(** * WebSocket fan-out service: connection directory and broadcast engine

    A shallow embedding of the WebSocket handlers of next-firebase-note-app:

    - [AwsSam]: infrastructure/aws-sam/websocket-handlers (connect.ts,
      disconnect.ts, default.ts, broadcast.ts and shared/utils.ts,
      shared/types.ts, shared/broadcast-service.ts), the deployed variant;
    - [Serverless]: infrastructure/serverless/src (the default, connect and
      disconnect handlers, the [broadcastToAll] HTTP endpoint and
      [normalizeManagementEndpoint] of utils.ts), the local variant.

    The handlers are async functions that talk to DynamoDB and to the API
    Gateway management API.  They are embedded in a promise monad over an
    explicit [World] (the connections table and the trace of commands sent to
    the two clients); the behaviour of the external services and of the
    JavaScript runtime (JSON.parse, JSON.stringify, the clock, randomUUID,
    which requests fail) is collected in a [Cloud] record. *)

From Stdlib Require Import String Ascii List ZArith Lia Bool Arith PeanoNat.
From Stdlib Require DecimalString.
Import ListNotations.
Local Open Scope string_scope.
Local Open Scope list_scope.

Set Implicit Arguments.

(* ================================================================== *)
(** * JavaScript values *)
(* ================================================================== *)

(** Values produced by [JSON.parse] and consumed by [JSON.stringify].
    Payload numbers are never computed with by the handlers, only tested
    for truthiness, so they are kept as integers. *)
#[warnings="-register-all"]
Inductive JSON : Type :=
| JNull
| JBool (b : bool)
| JNumber (n : Z)
| JString (s : string)
| JArray (items : list JSON)
| JObject (fields : list (string * JSON)).

(** A property read yields [undefined] ([None]) or a value. *)
Definition JSValue : Type := option JSON.

(** [!!v] on a parsed value: null, false, 0 and the empty string are falsy. *)
Definition truthy (v : JSON) : bool :=
  match v with
  | JNull => false
  | JBool b => b
  | JNumber n => negb (n =? 0)%Z
  | JString s => negb (s =? EmptyString)
  | JArray _ => true
  | JObject _ => true
  end.

(** [!!v] on a property read: [undefined] is falsy. *)
Definition truthyValue (v : JSValue) : bool :=
  match v with
  | None => false
  | Some j => truthy j
  end.

(** [s || d] and [!!s] on an optional string. *)
Definition truthyString (s : option string) : bool :=
  match s with
  | None => false
  | Some t => negb (t =? EmptyString)
  end.

Definition orElse (s : option string) (d : string) : string :=
  match s with
  | Some t => if t =? EmptyString then d else t
  | None => d
  end.

(** [a ?? d]: only [undefined] and [null] are replaced. *)
Definition nullish (v : JSValue) (d : JSON) : JSON :=
  match v with
  | None => d
  | Some JNull => d
  | Some j => j
  end.

(** A property of an object literal: a property whose value is [undefined]
    is dropped by [JSON.stringify]. *)
Definition property (k : string) (v : JSValue) : list (string * JSON) :=
  match v with
  | Some j => [(k, j)]
  | None => []
  end.

Fixpoint lookupField (k : string) (fields : list (string * JSON)) : JSValue :=
  match fields with
  | [] => None
  | (k', v) :: rest => if k' =? k then Some v else lookupField k rest
  end.

(** [haystack.includes(needle)]. *)
Fixpoint includes (haystack needle : string) : bool :=
  if String.prefix needle haystack then true
  else match haystack with
       | EmptyString => false
       | String _ rest => includes rest needle
       end.

(** A thrown value.  [instanceofError] is [error instanceof Error];
    [err_httpStatusCode] is [error.$metadata?.httpStatusCode] and
    [err_statusCode] is [error.statusCode]. *)
Record JSError : Type := {
  instanceofError : bool;
  err_message : string;
  err_httpStatusCode : option Z;
  err_statusCode : option Z
}.

Definition newError (msg : string) : JSError :=
  {| instanceofError := true; err_message := msg;
     err_httpStatusCode := None; err_statusCode := None |}.

(** [error instanceof Error ? error.message : 'Unknown error']. *)
Definition messageOf (e : JSError) : string :=
  if instanceofError e then err_message e else "Unknown error".

(** [error instanceof Error && error.message.includes('environment variable')]. *)
Definition isConfigurationError (e : JSError) : bool :=
  instanceofError e && includes (err_message e) "environment variable".

(* ================================================================== *)
(** * The world outside the handlers *)
(* ================================================================== *)

(** shared/types.ts *)
Record ConnectionItem : Type := {
  connectionId : string;
  timestamp : option Z;
  ttl : option Z
}.

Record LambdaResponse : Type := {
  statusCode : Z;
  headers : list (string * string);
  body : string
}.

Record EnvironmentConfig : Type := {
  AWS_REGION : string;
  DYNAMODB_CONNECTIONS_TABLE : string;
  WEBSOCKET_API_ENDPOINT : string;
  DYNAMODB_ENDPOINT : option string;
  LOG_LEVEL : option string;
  CORS_ORIGIN : option string
}.

(** [process.env], restricted to the variables the handlers read. *)
Record ProcessEnv : Type := {
  env_AWS_REGION : option string;
  env_DYNAMODB_CONNECTIONS_TABLE : option string;
  env_WEBSOCKET_API_ENDPOINT : option string;
  env_DYNAMODB_ENDPOINT : option string;
  env_LOG_LEVEL : option string;
  env_CORS_ORIGIN : option string
}.

(** The part of an [APIGatewayProxyEvent] the handlers read. *)
Record APIGatewayProxyEvent : Type := {
  event_body : option string;
  requestContext_connectionId : option string
}.

(** Commands sent through [dynamoClient.send] and [apiGatewayClient.send]. *)
Inductive Command : Type :=
| ScanCommand (TableName : string) (ExclusiveStartKey : option string)
| PutCommand (TableName : string) (Item : ConnectionItem)
| DeleteCommand (TableName : string) (Key : string)
| PostToConnectionCommand (ConnectionId : string) (Data : string).

Record ScanCommandOutput : Type := {
  Items : option (list ConnectionItem);
  LastEvaluatedKey : option string
}.

(** The connections table in storage order, the commands sent so far (oldest
    first) and the number of identifiers drawn from [randomUUID]. *)
Record World : Type := {
  table : list ConnectionItem;
  commands : list Command;
  uuidsDrawn : nat
}.

(** What the runtime and the two services answer.  A fault is the value the
    client's [send] rejects with; [None] means the request succeeds. *)
Record Cloud : Type := {
  process_env : ProcessEnv;
  JSON_parse : string -> JSError + JSON;
  JSON_stringify : JSON -> string;
  toISOString : string;
  Date_now : Z;
  randomUUID_at : nat -> string;
  scanPageLimit : nat;
  scanFault : option string -> option JSError;
  putFault : string -> option JSError;
  deleteFault : string -> option JSError;
  postFault : string -> option JSError
}.

(* ================================================================== *)
(** * Promises *)
(* ================================================================== *)

Inductive Settled (A : Type) : Type :=
| Fulfilled (value : A)
| Rejected (reason : JSError).

Arguments Fulfilled {A} value.
Arguments Rejected {A} reason.

(** An async computation: it changes the world and settles, or stays pending
    ([None]).  Effects made before a rejection are kept. *)
Definition Promise (A : Type) : Type := World -> option (Settled A) * World.

Definition resolve {A : Type} (a : A) : Promise A :=
  fun w => (Some (Fulfilled a), w).

Definition throw {A : Type} (e : JSError) : Promise A :=
  fun w => (Some (Rejected e), w).

Definition pending {A : Type} : Promise A :=
  fun w => (None, w).

Definition await {A B : Type} (p : Promise A) (k : A -> Promise B) : Promise B :=
  fun w =>
    match p w with
    | (Some (Fulfilled a), w1) => k a w1
    | (Some (Rejected e), w1) => (Some (Rejected e), w1)
    | (None, w1) => (None, w1)
    end.

(** [try { body } catch (error) { handler error }]. *)
Definition try_catch {A : Type} (body : Promise A) (handler : JSError -> Promise A)
  : Promise A :=
  fun w =>
    match body w with
    | (Some (Rejected e), w1) => handler e w1
    | other => other
    end.

Notation "x <- p ;; k" := (await p (fun x => k))
  (at level 61, p at next level, right associativity).
Notation "p ;;; k" := (await p (fun _ => k))
  (at level 61, right associativity).

(** [Promise.allSettled]: every promise is run and the result never rejects.
    The promises run one after the other, in list order: the interleaving of
    their requests is not modelled (requests on distinct connections do not
    depend on each other). *)
Fixpoint Promise_allSettled {A : Type} (ps : list (Promise A))
  : Promise (list (Settled A)) :=
  fun w =>
    match ps with
    | [] => (Some (Fulfilled []), w)
    | p :: rest =>
        match p w with
        | (None, w1) => (None, w1)
        | (Some r, w1) =>
            match Promise_allSettled rest w1 with
            | (Some (Fulfilled rs), w2) => (Some (Fulfilled (r :: rs)), w2)
            | other => other
            end
        end
    end.

Definition firstRejection {A : Type} (rs : list (Settled A)) : option JSError :=
  match find (fun r => match r with Rejected _ => true | Fulfilled _ => false end) rs with
  | Some (Rejected e) => Some e
  | _ => None
  end.

Definition fulfilledValues {A : Type} (rs : list (Settled A)) : list A :=
  flat_map (fun r => match r with Fulfilled a => [a] | Rejected _ => [] end) rs.

(** [Promise.all]: the promises were all started by the [map] that built the
    list, so each one runs; the result rejects with the first rejection. *)
Definition Promise_all {A : Type} (ps : list (Promise A)) : Promise (list A) :=
  rs <- Promise_allSettled ps ;;
  match firstRejection rs with
  | Some e => throw e
  | None => resolve (fulfilledValues rs)
  end.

# # # #

_WHAT IS BEING ASKED_: Only the lines from the opening of the material through the line with "JavaScript runtime (JSON.parse, JSON.stringify, the" should be echoed, exactly as written.

_RESULT OF THIS EXERCISE_:
(** * WebSocket fan-out service: connection directory and broadcast engine

    A shallow embedding of the WebSocket handlers of next-firebase-note-app:

    - [AwsSam]: infrastructure/aws-sam/websocket-handlers (connect.ts,
      disconnect.ts, default.ts, broadcast.ts and shared/utils.ts,
      shared/types.ts, shared/broadcast-service.ts), the deployed variant;
    - [Serverless]: infrastructure/serverless/src (the default, connect and
      disconnect handlers, the [broadcastToAll] HTTP endpoint and
      [normalizeManagementEndpoint] of utils.ts), the local variant.

    The handlers are async functions that talk to DynamoDB and to the API
    Gateway management API.  They are embedded in a promise monad over an
    explicit [World] (the connections table and the trace of commands sent to
    the two clients); the behaviour of the external services and of the
    JavaScript runtime (JSON.parse, JSON.stringify, the clock, randomUUID,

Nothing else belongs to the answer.